__EXTRACTED INFORMATION__.
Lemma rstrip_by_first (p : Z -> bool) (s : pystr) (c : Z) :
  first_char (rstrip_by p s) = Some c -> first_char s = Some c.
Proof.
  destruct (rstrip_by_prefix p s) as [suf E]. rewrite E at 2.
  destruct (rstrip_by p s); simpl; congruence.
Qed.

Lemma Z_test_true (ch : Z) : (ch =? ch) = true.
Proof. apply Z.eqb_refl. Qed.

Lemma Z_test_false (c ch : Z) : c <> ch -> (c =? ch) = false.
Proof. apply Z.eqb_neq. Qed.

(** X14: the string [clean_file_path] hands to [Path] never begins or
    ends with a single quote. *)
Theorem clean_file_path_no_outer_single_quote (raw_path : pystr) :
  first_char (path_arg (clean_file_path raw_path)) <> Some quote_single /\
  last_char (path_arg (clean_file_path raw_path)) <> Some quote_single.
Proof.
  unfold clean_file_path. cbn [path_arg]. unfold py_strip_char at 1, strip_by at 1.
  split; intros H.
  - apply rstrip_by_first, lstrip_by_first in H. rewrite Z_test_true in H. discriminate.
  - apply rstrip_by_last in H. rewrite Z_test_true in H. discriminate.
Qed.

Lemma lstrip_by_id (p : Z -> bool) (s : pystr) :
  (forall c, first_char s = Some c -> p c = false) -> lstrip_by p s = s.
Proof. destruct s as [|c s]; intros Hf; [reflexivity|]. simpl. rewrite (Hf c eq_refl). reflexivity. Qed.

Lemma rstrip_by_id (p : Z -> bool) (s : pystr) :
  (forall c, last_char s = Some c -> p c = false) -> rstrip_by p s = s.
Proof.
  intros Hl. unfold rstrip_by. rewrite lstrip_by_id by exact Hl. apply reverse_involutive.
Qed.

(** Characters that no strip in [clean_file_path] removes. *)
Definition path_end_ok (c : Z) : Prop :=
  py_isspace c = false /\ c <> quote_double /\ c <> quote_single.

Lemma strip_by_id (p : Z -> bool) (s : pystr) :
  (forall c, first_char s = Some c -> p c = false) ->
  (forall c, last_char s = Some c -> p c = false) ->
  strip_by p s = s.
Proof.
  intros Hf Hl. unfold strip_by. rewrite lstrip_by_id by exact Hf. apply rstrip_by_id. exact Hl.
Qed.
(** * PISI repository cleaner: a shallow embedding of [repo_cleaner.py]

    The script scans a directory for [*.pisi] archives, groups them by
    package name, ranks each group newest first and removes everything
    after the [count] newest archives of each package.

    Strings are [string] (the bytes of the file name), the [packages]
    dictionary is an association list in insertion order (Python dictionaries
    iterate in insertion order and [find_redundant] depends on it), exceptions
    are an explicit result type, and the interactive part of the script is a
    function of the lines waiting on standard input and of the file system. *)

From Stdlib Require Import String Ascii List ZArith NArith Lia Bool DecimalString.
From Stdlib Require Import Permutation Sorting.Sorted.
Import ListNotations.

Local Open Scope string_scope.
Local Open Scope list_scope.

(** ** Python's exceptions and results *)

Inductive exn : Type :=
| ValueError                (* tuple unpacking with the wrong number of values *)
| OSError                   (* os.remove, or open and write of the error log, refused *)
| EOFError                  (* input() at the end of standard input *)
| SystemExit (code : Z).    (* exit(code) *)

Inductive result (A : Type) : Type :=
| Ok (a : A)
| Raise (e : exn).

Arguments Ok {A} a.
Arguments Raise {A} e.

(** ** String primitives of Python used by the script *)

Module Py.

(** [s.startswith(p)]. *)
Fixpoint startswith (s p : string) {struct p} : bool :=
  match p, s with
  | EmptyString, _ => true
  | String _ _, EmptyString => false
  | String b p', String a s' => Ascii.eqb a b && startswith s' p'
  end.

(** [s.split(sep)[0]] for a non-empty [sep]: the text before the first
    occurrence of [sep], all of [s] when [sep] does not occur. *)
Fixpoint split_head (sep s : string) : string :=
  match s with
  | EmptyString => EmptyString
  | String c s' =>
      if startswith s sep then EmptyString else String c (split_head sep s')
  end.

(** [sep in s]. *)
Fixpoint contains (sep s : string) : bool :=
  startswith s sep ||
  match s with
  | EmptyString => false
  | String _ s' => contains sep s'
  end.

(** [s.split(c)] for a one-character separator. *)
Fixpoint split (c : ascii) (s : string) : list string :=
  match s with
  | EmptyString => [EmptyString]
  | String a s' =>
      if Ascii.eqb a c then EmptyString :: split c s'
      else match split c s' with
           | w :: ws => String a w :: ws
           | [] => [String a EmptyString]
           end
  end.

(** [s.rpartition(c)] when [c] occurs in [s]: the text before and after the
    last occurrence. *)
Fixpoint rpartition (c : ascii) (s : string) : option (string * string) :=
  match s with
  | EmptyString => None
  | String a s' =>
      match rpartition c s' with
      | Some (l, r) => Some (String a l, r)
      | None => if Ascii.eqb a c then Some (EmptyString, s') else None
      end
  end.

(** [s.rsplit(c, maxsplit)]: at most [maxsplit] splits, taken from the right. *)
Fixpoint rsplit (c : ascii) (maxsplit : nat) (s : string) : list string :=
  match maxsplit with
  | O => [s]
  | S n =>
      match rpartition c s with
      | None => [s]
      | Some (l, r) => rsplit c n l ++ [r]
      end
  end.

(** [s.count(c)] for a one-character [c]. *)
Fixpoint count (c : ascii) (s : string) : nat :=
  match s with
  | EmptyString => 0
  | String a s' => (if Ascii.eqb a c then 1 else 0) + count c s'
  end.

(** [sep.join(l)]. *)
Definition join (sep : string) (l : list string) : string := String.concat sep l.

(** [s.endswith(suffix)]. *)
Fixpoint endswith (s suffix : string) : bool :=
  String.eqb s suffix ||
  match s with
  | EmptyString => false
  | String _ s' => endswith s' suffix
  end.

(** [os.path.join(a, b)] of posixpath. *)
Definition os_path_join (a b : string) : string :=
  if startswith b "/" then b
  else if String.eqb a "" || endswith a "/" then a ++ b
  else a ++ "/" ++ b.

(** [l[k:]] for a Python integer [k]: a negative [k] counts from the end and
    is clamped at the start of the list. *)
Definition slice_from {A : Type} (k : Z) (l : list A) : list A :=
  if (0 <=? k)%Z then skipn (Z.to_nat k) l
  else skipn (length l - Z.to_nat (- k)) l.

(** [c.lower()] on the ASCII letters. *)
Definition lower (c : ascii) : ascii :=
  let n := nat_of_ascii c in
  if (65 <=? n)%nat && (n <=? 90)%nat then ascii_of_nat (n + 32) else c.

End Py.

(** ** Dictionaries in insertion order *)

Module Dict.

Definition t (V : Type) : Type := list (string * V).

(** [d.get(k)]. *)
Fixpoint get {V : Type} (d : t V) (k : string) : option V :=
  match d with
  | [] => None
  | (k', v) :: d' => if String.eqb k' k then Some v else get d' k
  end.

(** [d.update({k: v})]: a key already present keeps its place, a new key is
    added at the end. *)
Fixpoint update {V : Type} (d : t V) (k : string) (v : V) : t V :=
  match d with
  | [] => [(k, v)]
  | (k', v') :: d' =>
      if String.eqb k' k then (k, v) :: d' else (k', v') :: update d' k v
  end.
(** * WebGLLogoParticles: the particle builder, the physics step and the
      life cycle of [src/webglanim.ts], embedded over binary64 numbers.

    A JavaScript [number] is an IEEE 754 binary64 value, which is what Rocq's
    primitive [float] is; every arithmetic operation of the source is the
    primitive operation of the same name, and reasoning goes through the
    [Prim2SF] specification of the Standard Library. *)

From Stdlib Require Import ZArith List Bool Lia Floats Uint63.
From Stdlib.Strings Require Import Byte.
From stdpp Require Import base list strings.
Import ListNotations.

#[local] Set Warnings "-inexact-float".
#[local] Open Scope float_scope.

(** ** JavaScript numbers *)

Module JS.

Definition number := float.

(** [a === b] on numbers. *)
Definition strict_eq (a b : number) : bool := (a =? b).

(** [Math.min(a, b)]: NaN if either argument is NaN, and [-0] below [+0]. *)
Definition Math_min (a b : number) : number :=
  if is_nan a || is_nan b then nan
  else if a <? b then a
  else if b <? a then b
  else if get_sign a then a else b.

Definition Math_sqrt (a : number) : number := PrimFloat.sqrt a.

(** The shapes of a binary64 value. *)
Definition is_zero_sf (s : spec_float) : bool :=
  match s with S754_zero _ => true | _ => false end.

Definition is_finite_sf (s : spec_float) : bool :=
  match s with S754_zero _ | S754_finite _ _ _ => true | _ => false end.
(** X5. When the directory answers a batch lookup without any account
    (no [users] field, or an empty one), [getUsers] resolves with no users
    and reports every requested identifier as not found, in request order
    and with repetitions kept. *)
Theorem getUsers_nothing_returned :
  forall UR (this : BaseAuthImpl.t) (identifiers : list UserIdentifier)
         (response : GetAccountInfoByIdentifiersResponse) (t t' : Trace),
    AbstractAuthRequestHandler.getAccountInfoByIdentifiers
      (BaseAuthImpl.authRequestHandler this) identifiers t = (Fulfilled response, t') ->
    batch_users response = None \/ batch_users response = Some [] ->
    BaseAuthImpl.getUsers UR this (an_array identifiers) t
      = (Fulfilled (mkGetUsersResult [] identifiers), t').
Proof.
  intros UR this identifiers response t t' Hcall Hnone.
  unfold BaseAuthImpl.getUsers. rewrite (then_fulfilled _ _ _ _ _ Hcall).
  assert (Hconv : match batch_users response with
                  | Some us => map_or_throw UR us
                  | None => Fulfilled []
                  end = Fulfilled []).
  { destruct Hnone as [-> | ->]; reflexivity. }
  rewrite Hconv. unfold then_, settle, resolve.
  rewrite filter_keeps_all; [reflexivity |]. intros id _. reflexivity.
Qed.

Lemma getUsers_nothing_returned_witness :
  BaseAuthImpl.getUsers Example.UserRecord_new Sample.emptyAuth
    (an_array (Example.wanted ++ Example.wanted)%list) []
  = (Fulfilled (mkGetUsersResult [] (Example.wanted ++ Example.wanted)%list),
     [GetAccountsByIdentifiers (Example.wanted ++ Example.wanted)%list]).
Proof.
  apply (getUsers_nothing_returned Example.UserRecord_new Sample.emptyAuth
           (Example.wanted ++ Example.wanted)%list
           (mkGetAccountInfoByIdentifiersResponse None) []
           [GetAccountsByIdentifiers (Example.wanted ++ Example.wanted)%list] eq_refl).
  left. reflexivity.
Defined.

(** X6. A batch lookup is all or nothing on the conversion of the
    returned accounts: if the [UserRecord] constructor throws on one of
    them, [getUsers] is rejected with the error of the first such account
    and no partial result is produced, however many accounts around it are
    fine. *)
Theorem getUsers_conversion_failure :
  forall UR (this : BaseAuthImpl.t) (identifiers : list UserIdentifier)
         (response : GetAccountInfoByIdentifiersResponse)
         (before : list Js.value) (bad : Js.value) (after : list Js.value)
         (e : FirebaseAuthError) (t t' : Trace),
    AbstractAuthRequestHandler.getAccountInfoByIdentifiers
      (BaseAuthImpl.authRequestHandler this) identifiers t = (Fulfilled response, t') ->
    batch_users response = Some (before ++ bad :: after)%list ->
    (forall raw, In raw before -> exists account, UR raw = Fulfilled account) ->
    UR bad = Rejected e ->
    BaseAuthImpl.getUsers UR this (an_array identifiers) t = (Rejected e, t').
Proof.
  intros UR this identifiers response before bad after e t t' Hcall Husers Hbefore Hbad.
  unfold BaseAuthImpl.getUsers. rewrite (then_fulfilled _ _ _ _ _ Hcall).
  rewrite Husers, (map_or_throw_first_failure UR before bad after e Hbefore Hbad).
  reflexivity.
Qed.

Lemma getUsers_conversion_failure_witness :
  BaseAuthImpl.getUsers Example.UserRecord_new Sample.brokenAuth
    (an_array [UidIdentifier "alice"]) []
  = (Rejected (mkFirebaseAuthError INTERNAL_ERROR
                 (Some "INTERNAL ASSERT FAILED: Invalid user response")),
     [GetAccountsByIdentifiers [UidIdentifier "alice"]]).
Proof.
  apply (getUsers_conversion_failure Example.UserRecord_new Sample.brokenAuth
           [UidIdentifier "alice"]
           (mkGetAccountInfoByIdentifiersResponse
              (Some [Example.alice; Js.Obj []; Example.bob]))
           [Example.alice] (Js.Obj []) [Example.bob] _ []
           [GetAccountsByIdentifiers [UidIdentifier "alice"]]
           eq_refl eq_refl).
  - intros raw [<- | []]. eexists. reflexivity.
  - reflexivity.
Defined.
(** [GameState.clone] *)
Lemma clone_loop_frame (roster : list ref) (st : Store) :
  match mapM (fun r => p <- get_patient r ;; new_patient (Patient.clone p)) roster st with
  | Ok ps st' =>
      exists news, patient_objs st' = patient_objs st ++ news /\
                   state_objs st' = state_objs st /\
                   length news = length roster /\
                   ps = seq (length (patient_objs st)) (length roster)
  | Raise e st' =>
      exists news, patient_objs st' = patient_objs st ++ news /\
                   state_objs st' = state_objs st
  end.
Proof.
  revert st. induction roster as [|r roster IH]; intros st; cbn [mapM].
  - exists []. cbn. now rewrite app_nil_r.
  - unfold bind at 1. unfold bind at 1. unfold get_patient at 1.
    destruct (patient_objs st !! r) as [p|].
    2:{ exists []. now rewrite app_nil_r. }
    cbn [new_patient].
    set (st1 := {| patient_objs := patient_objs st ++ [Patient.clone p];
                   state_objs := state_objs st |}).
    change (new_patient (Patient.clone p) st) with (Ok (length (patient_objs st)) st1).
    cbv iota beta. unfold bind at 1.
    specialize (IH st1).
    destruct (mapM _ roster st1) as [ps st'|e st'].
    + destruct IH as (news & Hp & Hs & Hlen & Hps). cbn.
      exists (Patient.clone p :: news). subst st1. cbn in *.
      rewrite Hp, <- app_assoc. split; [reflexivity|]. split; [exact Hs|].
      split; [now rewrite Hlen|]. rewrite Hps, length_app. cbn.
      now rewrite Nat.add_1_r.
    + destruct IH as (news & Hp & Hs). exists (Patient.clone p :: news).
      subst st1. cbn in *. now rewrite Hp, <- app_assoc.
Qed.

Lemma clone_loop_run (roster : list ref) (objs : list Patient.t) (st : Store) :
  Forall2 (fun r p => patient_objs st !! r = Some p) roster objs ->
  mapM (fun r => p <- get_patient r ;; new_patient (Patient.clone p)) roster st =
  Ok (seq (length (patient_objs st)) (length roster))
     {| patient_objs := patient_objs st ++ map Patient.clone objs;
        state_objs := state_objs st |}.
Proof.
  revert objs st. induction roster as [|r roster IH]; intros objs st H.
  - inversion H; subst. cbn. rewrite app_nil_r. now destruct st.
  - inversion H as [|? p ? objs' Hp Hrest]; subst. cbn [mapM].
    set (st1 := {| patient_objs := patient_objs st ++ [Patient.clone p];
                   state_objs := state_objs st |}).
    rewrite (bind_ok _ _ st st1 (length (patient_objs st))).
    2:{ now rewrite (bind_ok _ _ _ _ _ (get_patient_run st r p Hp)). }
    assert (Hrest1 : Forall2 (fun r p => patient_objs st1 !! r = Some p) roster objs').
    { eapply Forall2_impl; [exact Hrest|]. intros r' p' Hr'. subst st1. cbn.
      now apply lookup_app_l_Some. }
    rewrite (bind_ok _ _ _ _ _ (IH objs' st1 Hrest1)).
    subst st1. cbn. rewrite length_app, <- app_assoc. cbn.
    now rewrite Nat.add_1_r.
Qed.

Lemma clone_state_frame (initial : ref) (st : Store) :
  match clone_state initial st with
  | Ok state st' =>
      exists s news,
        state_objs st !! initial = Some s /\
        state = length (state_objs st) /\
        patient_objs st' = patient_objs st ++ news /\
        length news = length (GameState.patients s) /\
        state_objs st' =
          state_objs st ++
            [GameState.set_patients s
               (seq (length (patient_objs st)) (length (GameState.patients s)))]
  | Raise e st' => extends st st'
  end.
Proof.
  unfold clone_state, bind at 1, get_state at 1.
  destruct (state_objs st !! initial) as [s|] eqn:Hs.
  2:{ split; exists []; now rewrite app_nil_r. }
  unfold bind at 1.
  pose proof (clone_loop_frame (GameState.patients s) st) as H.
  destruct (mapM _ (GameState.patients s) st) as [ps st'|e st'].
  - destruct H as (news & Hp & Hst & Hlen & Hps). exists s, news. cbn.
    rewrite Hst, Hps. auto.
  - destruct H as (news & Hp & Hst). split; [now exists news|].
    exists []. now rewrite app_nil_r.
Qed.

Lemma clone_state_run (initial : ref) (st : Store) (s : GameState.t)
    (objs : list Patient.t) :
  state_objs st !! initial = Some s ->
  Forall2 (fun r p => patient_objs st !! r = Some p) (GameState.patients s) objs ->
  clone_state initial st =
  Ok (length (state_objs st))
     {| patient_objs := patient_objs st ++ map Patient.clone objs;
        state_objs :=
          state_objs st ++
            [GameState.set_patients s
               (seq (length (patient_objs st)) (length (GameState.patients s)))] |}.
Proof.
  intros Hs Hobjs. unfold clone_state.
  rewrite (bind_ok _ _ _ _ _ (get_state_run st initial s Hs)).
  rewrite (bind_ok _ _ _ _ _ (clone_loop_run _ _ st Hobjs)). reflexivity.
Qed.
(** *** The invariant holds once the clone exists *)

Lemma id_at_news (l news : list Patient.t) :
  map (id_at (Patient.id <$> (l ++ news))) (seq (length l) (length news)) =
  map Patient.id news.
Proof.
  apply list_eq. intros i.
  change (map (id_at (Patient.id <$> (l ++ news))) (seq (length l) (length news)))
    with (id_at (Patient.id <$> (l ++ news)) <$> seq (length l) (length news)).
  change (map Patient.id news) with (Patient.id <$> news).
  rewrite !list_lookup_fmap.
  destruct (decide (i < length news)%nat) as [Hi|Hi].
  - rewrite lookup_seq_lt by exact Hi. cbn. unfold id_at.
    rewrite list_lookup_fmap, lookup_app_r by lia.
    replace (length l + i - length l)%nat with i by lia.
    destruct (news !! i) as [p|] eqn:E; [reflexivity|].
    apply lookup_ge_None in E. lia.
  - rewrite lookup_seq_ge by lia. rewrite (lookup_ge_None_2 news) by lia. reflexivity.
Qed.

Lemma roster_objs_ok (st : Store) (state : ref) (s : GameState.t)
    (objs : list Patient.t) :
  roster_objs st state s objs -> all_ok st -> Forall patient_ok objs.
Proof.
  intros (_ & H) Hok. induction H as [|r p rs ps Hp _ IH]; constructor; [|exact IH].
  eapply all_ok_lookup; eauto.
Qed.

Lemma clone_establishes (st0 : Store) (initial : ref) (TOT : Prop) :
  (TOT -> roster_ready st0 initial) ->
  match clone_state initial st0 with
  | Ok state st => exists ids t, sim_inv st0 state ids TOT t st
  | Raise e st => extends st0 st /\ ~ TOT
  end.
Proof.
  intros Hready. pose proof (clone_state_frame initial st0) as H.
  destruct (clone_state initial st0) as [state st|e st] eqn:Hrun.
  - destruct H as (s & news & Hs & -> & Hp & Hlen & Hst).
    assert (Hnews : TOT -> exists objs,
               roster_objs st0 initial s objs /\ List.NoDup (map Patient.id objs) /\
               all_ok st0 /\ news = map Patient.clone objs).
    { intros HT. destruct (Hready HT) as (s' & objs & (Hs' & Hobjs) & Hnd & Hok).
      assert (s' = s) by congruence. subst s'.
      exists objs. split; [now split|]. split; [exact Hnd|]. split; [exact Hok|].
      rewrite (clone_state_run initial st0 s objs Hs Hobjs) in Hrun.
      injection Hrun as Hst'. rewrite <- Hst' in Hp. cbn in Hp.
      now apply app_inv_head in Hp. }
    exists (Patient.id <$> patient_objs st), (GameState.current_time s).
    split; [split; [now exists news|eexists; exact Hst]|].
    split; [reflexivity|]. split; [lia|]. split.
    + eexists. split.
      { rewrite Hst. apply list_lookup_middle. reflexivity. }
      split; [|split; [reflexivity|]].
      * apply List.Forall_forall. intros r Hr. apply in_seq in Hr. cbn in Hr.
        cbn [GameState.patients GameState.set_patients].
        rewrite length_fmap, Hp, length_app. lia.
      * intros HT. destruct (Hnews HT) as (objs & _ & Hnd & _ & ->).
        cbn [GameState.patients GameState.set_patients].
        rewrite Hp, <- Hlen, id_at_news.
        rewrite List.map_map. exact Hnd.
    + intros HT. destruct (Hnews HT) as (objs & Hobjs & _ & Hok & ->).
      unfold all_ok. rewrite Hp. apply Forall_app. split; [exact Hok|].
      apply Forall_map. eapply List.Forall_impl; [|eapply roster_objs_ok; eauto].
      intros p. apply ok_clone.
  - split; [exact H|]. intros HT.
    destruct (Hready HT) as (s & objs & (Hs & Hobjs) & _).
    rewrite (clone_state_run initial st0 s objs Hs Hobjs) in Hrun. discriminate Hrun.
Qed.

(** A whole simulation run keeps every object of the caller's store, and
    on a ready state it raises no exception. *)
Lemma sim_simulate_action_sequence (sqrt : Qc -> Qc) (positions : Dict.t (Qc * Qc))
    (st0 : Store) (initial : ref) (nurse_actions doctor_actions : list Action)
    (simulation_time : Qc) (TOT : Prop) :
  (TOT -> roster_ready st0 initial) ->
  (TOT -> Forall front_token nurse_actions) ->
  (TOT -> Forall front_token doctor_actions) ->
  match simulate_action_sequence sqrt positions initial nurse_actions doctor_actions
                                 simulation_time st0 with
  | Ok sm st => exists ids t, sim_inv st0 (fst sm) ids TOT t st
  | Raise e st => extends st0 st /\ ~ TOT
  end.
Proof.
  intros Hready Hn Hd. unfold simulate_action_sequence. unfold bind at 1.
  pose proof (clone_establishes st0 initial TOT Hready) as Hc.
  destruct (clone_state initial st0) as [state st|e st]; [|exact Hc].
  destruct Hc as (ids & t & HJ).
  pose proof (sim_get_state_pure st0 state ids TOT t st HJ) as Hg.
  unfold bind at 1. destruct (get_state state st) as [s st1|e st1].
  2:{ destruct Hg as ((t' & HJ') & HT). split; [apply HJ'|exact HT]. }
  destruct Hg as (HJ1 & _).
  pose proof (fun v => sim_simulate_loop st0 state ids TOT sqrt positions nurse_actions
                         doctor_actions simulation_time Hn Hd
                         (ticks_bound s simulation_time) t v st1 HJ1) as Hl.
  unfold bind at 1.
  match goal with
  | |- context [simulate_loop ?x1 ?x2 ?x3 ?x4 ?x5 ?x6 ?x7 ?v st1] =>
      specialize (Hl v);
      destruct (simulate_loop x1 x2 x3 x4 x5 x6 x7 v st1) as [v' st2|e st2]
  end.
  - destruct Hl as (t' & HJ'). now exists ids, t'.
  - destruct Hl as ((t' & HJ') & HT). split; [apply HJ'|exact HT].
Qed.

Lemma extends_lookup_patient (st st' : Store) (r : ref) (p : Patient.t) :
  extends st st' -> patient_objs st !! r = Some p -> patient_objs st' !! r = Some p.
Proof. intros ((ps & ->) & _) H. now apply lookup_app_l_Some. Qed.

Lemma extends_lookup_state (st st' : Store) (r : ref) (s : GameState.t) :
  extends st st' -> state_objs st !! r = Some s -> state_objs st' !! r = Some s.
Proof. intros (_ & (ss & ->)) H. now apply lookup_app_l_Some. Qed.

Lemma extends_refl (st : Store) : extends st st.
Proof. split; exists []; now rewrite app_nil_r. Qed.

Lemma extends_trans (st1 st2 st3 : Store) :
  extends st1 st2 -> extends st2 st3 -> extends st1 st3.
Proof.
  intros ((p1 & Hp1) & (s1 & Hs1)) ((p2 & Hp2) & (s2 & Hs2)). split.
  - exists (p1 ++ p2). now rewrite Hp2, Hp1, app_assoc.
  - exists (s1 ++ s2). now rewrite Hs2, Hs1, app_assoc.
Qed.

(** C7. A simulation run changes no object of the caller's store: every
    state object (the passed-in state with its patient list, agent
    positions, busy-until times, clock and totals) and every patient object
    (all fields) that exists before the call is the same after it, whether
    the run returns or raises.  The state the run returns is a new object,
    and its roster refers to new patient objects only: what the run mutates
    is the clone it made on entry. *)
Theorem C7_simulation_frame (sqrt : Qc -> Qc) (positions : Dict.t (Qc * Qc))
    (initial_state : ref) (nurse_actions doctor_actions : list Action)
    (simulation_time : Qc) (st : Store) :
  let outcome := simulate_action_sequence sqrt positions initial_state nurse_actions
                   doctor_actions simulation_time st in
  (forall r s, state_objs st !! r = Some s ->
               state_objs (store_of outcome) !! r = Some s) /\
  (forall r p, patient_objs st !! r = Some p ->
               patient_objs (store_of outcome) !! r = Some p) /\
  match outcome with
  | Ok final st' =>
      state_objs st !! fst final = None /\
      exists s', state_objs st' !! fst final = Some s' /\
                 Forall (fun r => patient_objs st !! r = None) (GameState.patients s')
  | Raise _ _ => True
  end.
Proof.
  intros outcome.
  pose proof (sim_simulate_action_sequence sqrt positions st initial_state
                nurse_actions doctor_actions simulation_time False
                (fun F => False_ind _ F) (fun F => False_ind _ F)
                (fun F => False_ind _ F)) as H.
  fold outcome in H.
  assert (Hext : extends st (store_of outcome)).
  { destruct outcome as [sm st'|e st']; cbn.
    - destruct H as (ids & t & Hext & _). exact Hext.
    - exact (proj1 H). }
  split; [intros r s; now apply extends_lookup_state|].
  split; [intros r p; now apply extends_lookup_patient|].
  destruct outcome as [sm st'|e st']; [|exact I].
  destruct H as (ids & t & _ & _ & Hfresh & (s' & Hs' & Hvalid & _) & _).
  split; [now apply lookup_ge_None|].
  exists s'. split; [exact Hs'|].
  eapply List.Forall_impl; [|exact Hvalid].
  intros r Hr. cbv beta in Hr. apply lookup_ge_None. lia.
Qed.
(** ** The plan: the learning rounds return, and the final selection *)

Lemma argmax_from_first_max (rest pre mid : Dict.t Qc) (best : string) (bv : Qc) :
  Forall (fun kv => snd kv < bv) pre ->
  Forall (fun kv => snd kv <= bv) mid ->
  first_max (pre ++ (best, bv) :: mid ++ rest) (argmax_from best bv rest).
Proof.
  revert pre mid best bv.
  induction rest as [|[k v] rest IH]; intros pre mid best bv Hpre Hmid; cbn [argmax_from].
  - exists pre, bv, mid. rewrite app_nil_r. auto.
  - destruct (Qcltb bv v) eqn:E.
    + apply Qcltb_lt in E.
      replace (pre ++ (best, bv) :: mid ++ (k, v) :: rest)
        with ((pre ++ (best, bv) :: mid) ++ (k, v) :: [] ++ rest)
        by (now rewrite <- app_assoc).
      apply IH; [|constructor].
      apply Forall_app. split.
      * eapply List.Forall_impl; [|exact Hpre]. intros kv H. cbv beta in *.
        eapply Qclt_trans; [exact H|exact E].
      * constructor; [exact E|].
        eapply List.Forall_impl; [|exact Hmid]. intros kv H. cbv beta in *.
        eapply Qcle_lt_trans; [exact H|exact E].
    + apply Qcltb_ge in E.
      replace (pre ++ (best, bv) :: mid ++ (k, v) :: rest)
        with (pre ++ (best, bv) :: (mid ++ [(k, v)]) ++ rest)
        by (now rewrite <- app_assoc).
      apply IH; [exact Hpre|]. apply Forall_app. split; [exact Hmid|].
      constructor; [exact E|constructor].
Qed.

__WORK INSTRUCTIONS__.
Working from the material above, retype exactly the lines from the one with "Fixpoint endswith (s" through the one with "A JavaScript [number]", both included, and only those lines.

__SOLVED PROBLEM__.
Fixpoint endswith (s suffix : string) : bool :=
  String.eqb s suffix ||
  match s with
  | EmptyString => false
  | String _ s' => endswith s' suffix
  end.

(** [os.path.join(a, b)] of posixpath. *)
Definition os_path_join (a b : string) : string :=
  if startswith b "/" then b
  else if String.eqb a "" || endswith a "/" then a ++ b
  else a ++ "/" ++ b.

(** [l[k:]] for a Python integer [k]: a negative [k] counts from the end and
    is clamped at the start of the list. *)
Definition slice_from {A : Type} (k : Z) (l : list A) : list A :=
  if (0 <=? k)%Z then skipn (Z.to_nat k) l
  else skipn (length l - Z.to_nat (- k)) l.

(** [c.lower()] on the ASCII letters. *)
Definition lower (c : ascii) : ascii :=
  let n := nat_of_ascii c in
  if (65 <=? n)%nat && (n <=? 90)%nat then ascii_of_nat (n + 32) else c.

End Py.

(** ** Dictionaries in insertion order *)

Module Dict.

Definition t (V : Type) : Type := list (string * V).

(** [d.get(k)]. *)
Fixpoint get {V : Type} (d : t V) (k : string) : option V :=
  match d with
  | [] => None
  | (k', v) :: d' => if String.eqb k' k then Some v else get d' k
  end.

(** [d.update({k: v})]: a key already present keeps its place, a new key is
    added at the end. *)
Fixpoint update {V : Type} (d : t V) (k : string) (v : V) : t V :=
  match d with
  | [] => [(k, v)]
  | (k', v') :: d' =>
      if String.eqb k' k then (k, v) :: d' else (k', v') :: update d' k v
  end.
(** * WebGLLogoParticles: the particle builder, the physics step and the
      life cycle of [src/webglanim.ts], embedded over binary64 numbers.

    A JavaScript [number] is an IEEE 754 binary64 value, which is what Rocq's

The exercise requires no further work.